Michael Tye untangles the complex web of empirical and conceptual issues of the newly revived imagery debate in psychology between those that liken mental images to pictures and those that liken them to linguistic descriptions. He also takes into account longstanding philosophical issues, to arrive at a comprehensive, up-to-date view and an original theory that provides answers to questions raised in both psychology and philosophy. Drawing on the insights of Stephen Kosslyn and the work on vision of David Mart, Tye develops a new theory of mental imagery that includes an account of imagistic representation and also tackles questions about the phenomenal qualities of mental images, image indeterminacy, the neurophysiolgical basis of imagery, and the causal relevance of image content to behavior.
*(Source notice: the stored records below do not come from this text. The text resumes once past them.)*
(** Three passes: the placed replica gets its missing port and its address, and the
    two replicas of the new instance are placed one by one. *)
Definition ex_summary (z : zonelet (mem_store zone_value)) : list (string * Z * list (Z * string * string * list Z)) :=
  map (fun e => (ai_Name (ke_Value e), ad_Revision (ai_Deploy (ke_Value e)),
         map (fun r => (dr_Id r, dr_HostId r, dr_VpcIpv4 r, map dsp_HostPort (dr_ServicePorts r)))
             (ad_Replicas (ai_Deploy (ke_Value e))))) (ks_arr (zl_apps z)).
Example ex_three_passes :
  let z := fst (ex_pass (fst (ex_pass (fst (ex_pass ex_zonelet))))) in
  ex_summary z =
    [("db", 2, [(0, "h1", "10.8.3.3", [20000; 20001])]);
     ("old", 1, [(0, "h1", "", [20001])]);
     ("web", 1, [(0, "h2", "10.8.4.3", [20001; 20002]); (1, "h1", "10.8.3.4", [20003; 20004])])].
Proof. vm_compute. reflexivity. Qed.
Definition ex_app (name action : string) (cap : Z) (reps : list AppDeployReplica) : AppInstance :=
  {| ai_Id := name; ai_Name := name; ai_Spec := ex_spec; ai_Deploy := ex_deploy action cap reps;
     ai_RefByInstances := [] |}.
(** A cached host, an instance with a replica on it, a deleted one, and one without. *)
Definition ex_loaded : zonelet (mem_store zone_value) :=
  {| zl_kv := ex_db; zl_net := NewNetworkManager;
     zl_hosts := {| ks_idx := {[ "h1" := 0%nat ]}; ks_arr := [Entry (Some 2) (ex_zhost "h1" "")];
                    ks_version := 2; ks_ready := true |};
     zl_operate := empty_set;
     zl_apps := {| ks_idx := {[ "db" := 0%nat; "old" := 1%nat; "web" := 2%nat ]};
                   ks_arr := [Entry (Some 4) (ex_app "db" "start" 1 [ex_rep 0 "h1" [ex_port 80 20000]]);
                              Entry (Some 5) (ex_app "old" "delete" 1 [ex_rep 0 "h1" [ex_port 80 20001]]);
                              Entry (Some 6) (ex_app "web" "start" 1 [])];
                   ks_version := 6; ks_ready := true |};
     zl_status := {[ "h1" := ex_status ]}; zl_force := false; zl_lastRefreshed := 0; zl_bumped := ∅; zl_allocs := 0 |}.
Definition ex_after : zonelet (mem_store zone_value) * result unit :=
  schedule_pass ex_config 5000000 ex_draws ex_loaded.

Lemma ex_draws_u32 n : Forall in_u32 (ex_draws n).
Proof. repeat constructor; pose proof (Z.mod_pos_bound (Z.of_nat n) 1000); go_unfold; lia. Qed.

End example.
Tye introduces the history of philosophical views on the nature of mental imagery from Aristotle to Kant. He examines the reasons for the decline of picture theories of imagery and the use of alternative theories, the reemergence of the picture theory (with special reference to the work of Stephen Kosslyn), and the contrasting view that mental images are inner linguistic descriptions rather than pictorial representations. He then proposes his own theory of images interpreted as symbol-filled arrays in part like pictures and in part like linguistic descriptions, addresses the issue of vagueness in some features of mental images, and argues that images need not have qualia to account for their phenomenological character. Tye concludes by discussing the questions of how images are physically realized in the brain and how the contents of images can be causally related to behavior.